__How to complete this task__: The data below holds the lines to copy: everything from the line containing "Abbreviation UT := (U tcall W)." to the line containing "let! n := write", both ends included, set down exactly.

__Records for the exercise__:
Section mem.
Context {W : Type} `{OS tcall W}.
Abbreviation UT := (U tcall W).
Implicit Types (s : list Z).

(** ** Bad pointers *)
Definition bad_addrs : list Z := [0x80000000; 0x3fffffe000; 0x3ffffff000; 0x4000000000; 0xffffffffffffffff].

Definition copyin_one (addr : Z) : UT unit :=
  let! fd := open (str "copyin1") (Z.lor O_CREATE O_WRONLY) in
  when (fd <? 0) (die (str "open(copyin1) failed" ++ nl) []) ;;;
  let! n := tcall_ret (TWrite fd addr 8192) in
  when (0 <=? n) (die (str "write(fd, %p, 8192) returned %d, not -1" ++ nl) [VInt addr; VInt n]) ;;;
  close fd ;;;
  unlink (str "copyin1") ;;;
  let! n := tcall_ret (TWrite 1 addr 8192) in
  when (0 <? n) (die (str "write(1, %p, 8192) returned %d, not -1 or 0" ++ nl) [VInt addr; VInt n]) ;;;
  let! '(r, fd0, fd1) := pipe in
  when (r <? 0) (die (str "pipe() failed" ++ nl) []) ;;;
  let! n := tcall_ret (TWrite fd1 addr 8192) in
  when (0 <? n) (die (str "write(pipe, %p, 8192) returned %d, not -1 or 0" ++ nl) [VInt addr; VInt n]) ;;;
  close fd0 ;;;
  close fd1 ;;;
  uret tt.
Definition copyin s : UT unit := ueach bad_addrs copyin_one.

Definition copyout_one (addr : Z) : UT unit :=
  let! fd := open (str "README") 0 in
  when (fd <? 0) (die (str "open(README) failed" ++ nl) []) ;;;
  let! n := tcall_ret (TRead fd addr 8192) in
  when (0 <? n) (die (str "read(fd, %p, 8192) returned %d, not -1 or 0" ++ nl) [VInt addr; VInt n]) ;;;
  close fd ;;;
  let! '(r, fd0, fd1) := pipe in
  when (r <? 0) (die (str "pipe() failed" ++ nl) []) ;;;
  let! n := write fd1 (str "x") in
  when (negb (n =? 1)) (die (str "pipe write failed" ++ nl) []) ;;;
  let! n := tcall_ret (TRead fd0 addr 8192) in
  when (0 <? n) (die (str "read(pipe, %p, 8192) returned %d, not -1 or 0" ++ nl) [VInt addr; VInt n]) ;;;
  close fd0 ;;;
  close fd1 ;;;
  uret tt.
Definition copyout s : UT unit := ueach (0 :: bad_addrs) copyout_one.

Definition copyinstr1 s : UT unit :=
  ueach bad_addrs (fun addr =>
    let! fd := tcall_ret (TOpen (PAddr addr) (Z.lor O_CREATE O_WRONLY)) in
    when (0 <=? fd) (die (str "open(%p) returned %d, not -1" ++ nl) [VInt addr; VInt fd])).

(** The messages about [exec] print [fd]. *)
Definition copyinstr2_child (fd : Z) : UT unit :=
  let big := replicate (Z.to_nat PGSIZE) 120 in
  let! ret := exec (str "echo") [big; big; big] in
  when (negb (ret =? -1)) (die (str "exec(echo, BIG) returned %d, not -1" ++ nl) [VInt fd]) ;;;
  uexit 747.
Definition copyinstr2 s : UT unit :=
  let b := replicate MAXPATH 120 in
  let! ret := unlink b in
  when (negb (ret =? -1)) (die (str "unlink(%s) returned %d, not -1" ++ nl) [VStr (Some b); VInt ret]) ;;;
  let! fd := open b (Z.lor O_CREATE O_WRONLY) in
  when (negb (fd =? -1)) (die (str "open(%s) returned %d, not -1" ++ nl) [VStr (Some b); VInt fd]) ;;;
  let! ret := link b b in
  when (negb (ret =? -1)) (die (str "link(%s, %s) returned %d, not -1" ++ nl) [VStr (Some b); VStr (Some b); VInt ret]) ;;;
  let! ret := exec b [str "xx"] in
  when (negb (ret =? -1)) (die (str "exec(%s) returned %d, not -1" ++ nl) [VStr (Some b); VInt fd]) ;;;
  let! pid := fork in
  when (pid <? 0) (die (str "fork failed" ++ nl) []) ;;;
  when (pid =? 0) (copyinstr2_child fd) ;;;
  let! '(_, st) := wait in
  when (negb (st =? 747)) (die (str "exec(echo, BIG) succeeded, should have failed" ++ nl) []).

Definition copyinstr3 (fuel : nat) s : UT unit :=
  sbrk 8192 ;;;
  let! top := sbrk 0 in
  when (negb (top mod PGSIZE =? 0)) (sbrk (PGSIZE - top mod PGSIZE) ;;; uret tt) ;;;
  let! top := sbrk 0 in
  when (istrue (top mod PGSIZE)) (die (str "oops" ++ nl) []) ;;;
  let b := top - 1 in
  let print_b := put_at fuel b in
  store8 b 120 ;;;
  let! ret := tcall_ret (TUnlink (PAddr b)) in
  when (negb (ret =? -1)) (printf (str "unlink(") [] ;;; print_b ;;; die (str ") returned %d, not -1" ++ nl) [VInt ret]) ;;;
  let! fd := tcall_ret (TOpen (PAddr b) (Z.lor O_CREATE O_WRONLY)) in
  when (negb (fd =? -1)) (printf (str "open(") [] ;;; print_b ;;; die (str ") returned %d, not -1" ++ nl) [VInt fd]) ;;;
  let! ret := tcall_ret (TLink (PAddr b) (PAddr b)) in
  when (negb (ret =? -1))
    (printf (str "link(") [] ;;; print_b ;;; printf (str ", ") [] ;;; print_b ;;; die (str ") returned %d, not -1" ++ nl) [VInt ret]) ;;;
  let! ret := exec_at (PAddr b) [PStr (str "xx")] in
  when (negb (ret =? -1)) (printf (str "exec(") [] ;;; print_b ;;; die (str ") returned %d, not -1" ++ nl) [VInt fd]).

Definition rwsbrk s : UT unit :=
  let! a := sbrk 8192 in
  when (a =? SBRK_ERROR) (die (str "sbrk(rwsbrk) failed" ++ nl) []) ;;;
  let! r := sbrk (-8192) in
  when (r =? SBRK_ERROR) (die (str "sbrk(rwsbrk) shrink failed" ++ nl) []) ;;;
  let! fd := open (str "rwsbrk") (Z.lor O_CREATE O_WRONLY) in
  when (fd <? 0) (die (str "open(rwsbrk) failed" ++ nl) []) ;;;
  let! n := tcall_ret (TWrite fd (a + PGSIZE) 1024) in
  when (0 <=? n) (die (str "write(fd, %p, 1024) returned %d, not -1" ++ nl) [VInt (a + PGSIZE); VInt n]) ;;;
  close fd ;;;
  unlink (str "rwsbrk") ;;;
  let! fd := open (str "README") O_RDONLY in
  when (fd <? 0) (die (str "open(README) failed" ++ nl) []) ;;;
  let! n := tcall_ret (TRead fd (a + PGSIZE) 10) in
  when (0 <=? n) (die (str "read(fd, %p, 10) returned %d, not -1" ++ nl) [VInt (a + PGSIZE); VInt n]) ;;;
  close fd ;;;
  uexit 0.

__Answer for the task__:
Abbreviation UT := (U tcall W).
Implicit Types (s : list Z).

(** ** Bad pointers *)
Definition bad_addrs : list Z := [0x80000000; 0x3fffffe000; 0x3ffffff000; 0x4000000000; 0xffffffffffffffff].

Definition copyin_one (addr : Z) : UT unit :=
  let! fd := open (str "copyin1") (Z.lor O_CREATE O_WRONLY) in
  when (fd <? 0) (die (str "open(copyin1) failed" ++ nl) []) ;;;
  let! n := tcall_ret (TWrite fd addr 8192) in
  when (0 <=? n) (die (str "write(fd, %p, 8192) returned %d, not -1" ++ nl) [VInt addr; VInt n]) ;;;
  close fd ;;;
  unlink (str "copyin1") ;;;
  let! n := tcall_ret (TWrite 1 addr 8192) in
  when (0 <? n) (die (str "write(1, %p, 8192) returned %d, not -1 or 0" ++ nl) [VInt addr; VInt n]) ;;;
  let! '(r, fd0, fd1) := pipe in
  when (r <? 0) (die (str "pipe() failed" ++ nl) []) ;;;
  let! n := tcall_ret (TWrite fd1 addr 8192) in
  when (0 <? n) (die (str "write(pipe, %p, 8192) returned %d, not -1 or 0" ++ nl) [VInt addr; VInt n]) ;;;
  close fd0 ;;;
  close fd1 ;;;
  uret tt.
Definition copyin s : UT unit := ueach bad_addrs copyin_one.

Definition copyout_one (addr : Z) : UT unit :=
  let! fd := open (str "README") 0 in
  when (fd <? 0) (die (str "open(README) failed" ++ nl) []) ;;;
  let! n := tcall_ret (TRead fd addr 8192) in
  when (0 <? n) (die (str "read(fd, %p, 8192) returned %d, not -1 or 0" ++ nl) [VInt addr; VInt n]) ;;;
  close fd ;;;
  let! '(r, fd0, fd1) := pipe in
  when (r <? 0) (die (str "pipe() failed" ++ nl) []) ;;;
  let! n := write fd1 (str "x") in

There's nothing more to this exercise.